'''
Lemma skip_feed store r b : rinv r ->
  match skipSpace store r with
  | None => False
  | Some (inl _) => throws (skipSpace store (feed r b))
  | Some (inr (false, r')) => r' = r /\ skipSpace store (feed r b) = Some (inr (false, feed r b))
  | Some (inr (true, r')) =>
      skipSpace store (feed r b) = Some (inr (true, feed r' b)) \/ r' = r \/
      partly (skipSpace store) r r' b /\ exists c t, x_buf (feed r' b) = c :: t /\ isSpace c = true
  end.
Proof using.
  intros Hr. unfold skipSpace. destruct (needChars r 1) eqn:En; cbn [negb]; [|right; left; reflexivity].
  rewrite (needChars_feed r b 1 En). cbn [negb x_buf x_value feed set_buf]. pose proof (span_le isSpace (x_buf r)) as Hle. apply Nat.leb_le in En.
  destruct (Nat.lt_ge_cases (span isSpace (x_buf r)) (length (x_buf r))) as [Hlt|Hge].
  - rewrite span_feed by exact Hlt. rewrite take_app_le by lia. set (n := span isSpace (x_buf r)) in *. destruct (_ && _ && _); [eexists; reflexivity|].
    destruct n as [|n].
    + cbn [Nat.ltb Nat.leb]. unfold ret. rewrite take_0, !app_nil_r.
      assert (set_value (advancePos r 0) (if store then x_value r else x_value r) = r) as Hv by (rewrite advance_0 by apply Hr; destruct store, r; reflexivity).
      split; [exact Hv|]. do 3 f_equal. rewrite feed_advance, advance_0 by (lia || apply Hr). destruct store, r; reflexivity.
    + change (0 <? S n)%nat with true. unfold ret. left. do 3 f_equal. rewrite feed_advance by lia. reflexivity.
  - assert (span isSpace (x_buf r) = length (x_buf r)) as Hs by lia. rewrite (span_all _ _ b Hs), Hs.
    rewrite take_app_add, firstn_all, (proj2 (Nat.ltb_lt 0 (length (x_buf r)))), (proj2 (Nat.ltb_lt 0 (length (x_buf r) + _))) by lia.
    remember (span isSpace b) as m eqn:Em. set (v' := fun x => if store then x_value r ++ x else x_value r).
    assert (forall x, v' (x_buf r ++ x) = if store then v' (x_buf r) ++ x else v' (x_buf r)) as Hv by (intros x; unfold v'; destruct store; [apply app_assoc|reflexivity]).
    change (if store then x_value r ++ x_buf r else x_value r) with (v' (x_buf r)).
    change (if store then x_value r ++ x_buf r ++ take m b else x_value r) with (v' (x_buf r ++ take m b)). rewrite !andb_true_r, Hv.
    destruct ((MAX_VALUE_SIZE <? Z.of_nat (length (v' (x_buf r)))) && store) eqn:Eb.
    { apply andb_prop in Eb as [Eb ->]. apply Z.ltb_lt in Eb. rewrite (proj2 (Z.ltb_lt _ _)) by (rewrite length_app; lia). eexists. reflexivity. }
    set (r' := set_value (advancePos r (length (x_buf r))) (v' (x_buf r))). unfold ret.
    assert (x_buf r' = []) as Hr' by (cbn; apply drop_all). destruct m as [|m'].
    { left. rewrite take_0, app_nil_r, Nat.add_0_r. replace (if store then v' (x_buf r) else v' (x_buf r)) with (v' (x_buf r)) by (destruct store; reflexivity).
      rewrite Eb. do 3 f_equal. rewrite feed_advance by lia. reflexivity. }
    right. right. assert (exists c t, b = c :: t /\ isSpace c = true) as (c & t & Hb & Hc).
    { destruct b as [|c t]; [discriminate|]. cbn in Em. exists c, t. split; [reflexivity|]. destruct (isSpace c); [reflexivity|discriminate]. }
    split; [|exists c, t; cbn [x_buf feed set_buf]; rewrite Hr'; cbn; split; assumption].
    split; [reflexivity|]. split; [rewrite Hr'; cbn; lia|]. unfold skipSpace. cbn [x_buf x_value feed set_buf]. rewrite Hr'. cbn [app].
    rewrite (needChars_feed r b 1) by (apply Nat.leb_le; lia). assert (needChars (feed r' b) 1 = true) as -> by (unfold needChars; cbn [x_buf feed set_buf]; rewrite Hr', Hb; reflexivity).
    cbn [negb]. rewrite (span_all _ _ b Hs), <- Em. rewrite take_app_add, (proj2 (Nat.ltb_lt 0 (length (x_buf r) + _))), (proj2 (Nat.ltb_lt 0 (S m'))) by lia.
    change (if store then x_value r ++ x_buf r ++ take (S m') b else x_value r) with (v' (x_buf r ++ take (S m') b)). rewrite Hv, !andb_true_r.
    cbn [x_value r' set_value]. clear Eb.
    destruct ((MAX_VALUE_SIZE <? Z.of_nat (length (if store then v' (x_buf r) ++ take (S m') b else v' (x_buf r)))) && store); [right; split; eexists; reflexivity|]. left. unfold ret. do 3 f_equal.
    rewrite <- advance_advance, feed_advance by lia. reflexivity.
Qed.

(** ** The states *)

Definition carries_at (F : R -> Result) (r : R) (b : list Z) : Prop :=
  match F r with
  | None => True
  | Some (inl _) => throws (F (feed r b))
  | Some (inr (_, r')) => (exists c, F (feed r b) = Some (inr (c, feed r' b))) \/ r' = r \/ partly F r r' b
  end.

Definition carries (F : R -> Result) : Prop := forall r b, rinv r -> nohash (x_buf r ++ b) -> carries_at F r b.

Lemma sharp_carries F : sharp F -> carries F.
Proof using.
  intros HF r b Hr Hb. specialize (HF r b Hr Hb). unfold carries_at. destruct (F r) as [[e|[c r']]|]; [exact HF| |exact I].
  destruct HF as [_ [H|[_ H]]]; [left; exists c; exact H|right; left; exact H].
Qed.

Lemma skip_space store (r : R) c t : x_buf r = c :: t -> isSpace c = true -> forall x, skipSpace store r <> Some (inr (false, x)).
Proof using.
  intros Hb Hc x. unfold skipSpace, needChars. rewrite Hb. cbn [length Nat.leb negb span]. rewrite Hc. change (0 <? S _)%nat with true.
  destruct (_ && _ && _); discriminate.
Qed.

(** An alternative that is not asked. *)
Lemma alt_first (f g : R -> Result) r : (forall x, f r <> Some (inr (false, x))) -> alt f g r = f r.
Proof using. unfold alt. destruct (f r) as [[e|[[|] r1]]|]; try reflexivity. intros H. destruct (H r1 eq_refl). Qed.

Lemma same_alt (f g : R -> Result) r1 r2 : same (f r1) (f r2) -> (forall x, f r2 <> Some (inr (false, x))) -> same (alt f g r1) (alt f g r2).
Proof using.
  intros Hs H2. rewrite (alt_first f g r2 H2). destruct Hs as [E|[[e1 E1] H3]].
  - rewrite alt_first, E by (rewrite E; exact H2). left. reflexivity.
  - right. split; [|exact H3]. exists e1. unfold alt. rewrite E1. reflexivity.
Qed.

Lemma skip_first store g : sharp g -> carries (alt (skipSpace store) g).
Proof using.
  intros Hg r b Hr Hb. pose proof (skip_feed store r b Hr) as H. pose proof (Hg r b Hr Hb) as Hg'. unfold carries_at. unfold alt at 1.
  destruct (skipSpace store r) as [[e|[[|] r1]]|] eqn:E.
  - destruct H as [e' H]. exists e'. unfold alt. rewrite H. reflexivity.
  - destruct H as [H|[H|[(H1 & H2 & H3) (c & t & Hc & Hs)]]]; [left; exists true; unfold alt; rewrite H; reflexivity|right; left; exact H|right; right].
    split; [exact H1|]. split; [exact H2|]. apply same_alt; [exact H3|]. apply (skip_space store _ c t Hc Hs).
  - destruct H as [-> H]. assert (alt (skipSpace store) g (feed r b) = g (feed r b)) as Ea by (unfold alt; rewrite H; reflexivity).
    rewrite Ea. destruct (g r) as [[e|[c r']]|]; [exact Hg'| |exact I]. destruct Hg' as [_ [H1|[_ H1]]]; [left; exists c; exact H1|right; left; exact H1].
  - exact I.
Qed.

Definition rejects (f : R -> Result) : Prop := forall r c t, x_buf r = c :: t -> isSpace c = true -> f r = Some (inr (false, r)).

Lemma rejects_alt f g : rejects f -> rejects g -> rejects (alt f g).
Proof using. intros Hf Hg r c t Hb Hc. unfold alt. rewrite (Hf r c t Hb Hc). apply (Hg r c t Hb Hc). Qed.

Lemma rejects_literal x lit sp st : isSpace x = false -> rejects (literal (x :: lit) sp st).
Proof using.
  intros Hx r c t Hb Hc. unfold literal. rewrite Hb. cbn [lit_match]. destruct (Z.eqb_spec c x) as [-> |]; [congruence|]. reflexivity.
Qed.

Lemma rejects_character x st : isSpace x = false -> rejects (character x st).
Proof using.
  intros Hx r c t Hb Hc. unfold character, needChars, charAt. rewrite Hb. cbn. destruct (Z.eqb_spec c x) as [-> |]; [congruence|]. reflexivity.
Qed.

Lemma space_name c : isSpace c = true -> isNameStartChar c = false /\ (c =? 60) = false /\ (c =? 62) = false.
Proof using. unfold isSpace, isNameStartChar, inRange. intros H. lia. Qed.

Lemma space_last f e : sharp f -> rejects f -> carries (alt f (spaceOrError e)).
Proof using.
  intros Hf Hj r b Hr Hb. specialize (Hf r b Hr Hb). unfold carries_at. unfold alt at 1. destruct (f r) as [[e1|[[|] r1]]|] eqn:Ef.
  - destruct Hf as [e' H]. exists e'. unfold alt. rewrite H. reflexivity.
  - destruct Hf as [_ [H|[_ H]]]; [left; exists true; unfold alt; rewrite H; reflexivity|right; left; exact H].
  - destruct Hf as [H1 [H|[H _]]]; [|discriminate]. rewrite (H1 eq_refl) in *. clear H1 r1.
    assert (alt f (spaceOrError e) (feed r b) = spaceOrError e (feed r b)) as Ea by (unfold alt; rewrite H; reflexivity).
    rewrite Ea. pose proof (skip_feed false r b Hr) as Hs. unfold spaceOrError in *. unfold alt at 1. destruct (skipSpace false r) as [[e1|[[|] r1]]|] eqn:E.
    + destruct Hs as [e' Hs]. exists e'. unfold alt. rewrite Hs. reflexivity.
    + destruct Hs as [Hs|[Hs|[(H1 & H2 & H3) (c & t & Hc & Hsp)]]]; [left; exists true; unfold alt; rewrite Hs; reflexivity|right; left; exact Hs|right; right].
      split; [exact H1|]. split; [exact H2|]. rewrite Ea.
      assert (alt f (alt (skipSpace false) (fun r => throw r e)) (feed r1 b) = alt (skipSpace false) (fun r => throw r e) (feed r1 b)) as Eb
        by (unfold alt at 1; rewrite (Hj _ c t Hc Hsp); reflexivity).
      rewrite Eb. apply same_alt; [exact H3|]. apply (skip_space false _ c t Hc Hsp).
    + destruct Hs as [-> Hs]. unfold throw at 1. unfold alt. rewrite Hs. eexists. reflexivity.
    + exact I.
  - exact I.
Qed.

(** The last alternative where no space comes next. *)
Definition no_space (l : list Z) : Prop := match l with c :: _ => isSpace c = false | [] => True end.

Lemma nospace_last f e r b : sharp f -> rinv r -> nohash (x_buf r ++ b) -> no_space (x_buf r ++ b) -> carries_at (alt f (spaceOrError e)) r b.
Proof using.
  intros Hf Hr Hb Hsp. specialize (Hf r b Hr Hb). unfold carries_at. unfold alt at 1. destruct (f r) as [[e1|[[|] r1]]|] eqn:Ef.
  - destruct Hf as [e' H]. exists e'. unfold alt. rewrite H. reflexivity.
  - destruct Hf as [_ [H|[_ H]]]; [left; exists true; unfold alt; rewrite H; reflexivity|right; left; exact H].
  - destruct Hf as [H1 [H|[H _]]]; [|discriminate]. rewrite (H1 eq_refl) in *. clear H1 r1.
    assert (alt f (spaceOrError e) (feed r b) = spaceOrError e (feed r b)) as Ea by (unfold alt; rewrite H; reflexivity).
    rewrite Ea. pose proof (skip_feed false r b Hr) as Hs. unfold spaceOrError in *. unfold alt at 1. destruct (skipSpace false r) as [[e1|[[|] r1]]|] eqn:E.
    + destruct Hs as [e' Hs]. exists e'. unfold alt. rewrite Hs. reflexivity.
    + right. left. unfold skipSpace in E. destruct (needChars r 1) eqn:En; cbn [negb] in E; [|injection E as <-; reflexivity].
      destruct (needChars_cons r En) as (c & t & Hc & _). rewrite Hc in *. cbn [app no_space] in Hsp. cbn [span] in E. rewrite Hsp in E.
      rewrite andb_false_r in E. cbn [andb Nat.ltb Nat.leb] in E. discriminate.
    + destruct Hs as [-> Hs]. unfold throw at 1. unfold alt. rewrite Hs. eexists. reflexivity.
    + exact I.
  - exact I.
Qed.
'''
**REQUIRED WORK**
Every line of the listing that includes "with" must be shown.

**ANSWER BOX**
  match skipSpace store r with
    + change (0 <? S n)%nat with true. unfold ret. left. do 3 f_equal. rewrite feed_advance by lia. reflexivity.
    change (if store then x_value r ++ x_buf r else x_value r) with (v' (x_buf r)).
    change (if store then x_value r ++ x_buf r ++ take m b else x_value r) with (v' (x_buf r ++ take m b)). rewrite !andb_true_r, Hv.
    { left. rewrite take_0, app_nil_r, Nat.add_0_r. replace (if store then v' (x_buf r) else v' (x_buf r)) with (v' (x_buf r)) by (destruct store; reflexivity).
    change (if store then x_value r ++ x_buf r ++ take (S m') b else x_value r) with (v' (x_buf r ++ take (S m') b)). rewrite Hv, !andb_true_r.
  match F r with
  intros Hb Hc x. unfold skipSpace, needChars. rewrite Hb. cbn [length Nat.leb negb span]. rewrite Hc. change (0 <? S _)%nat with true.
Definition no_space (l : list Z) : Prop := match l with c :: _ => isSpace c = false | [] => True end.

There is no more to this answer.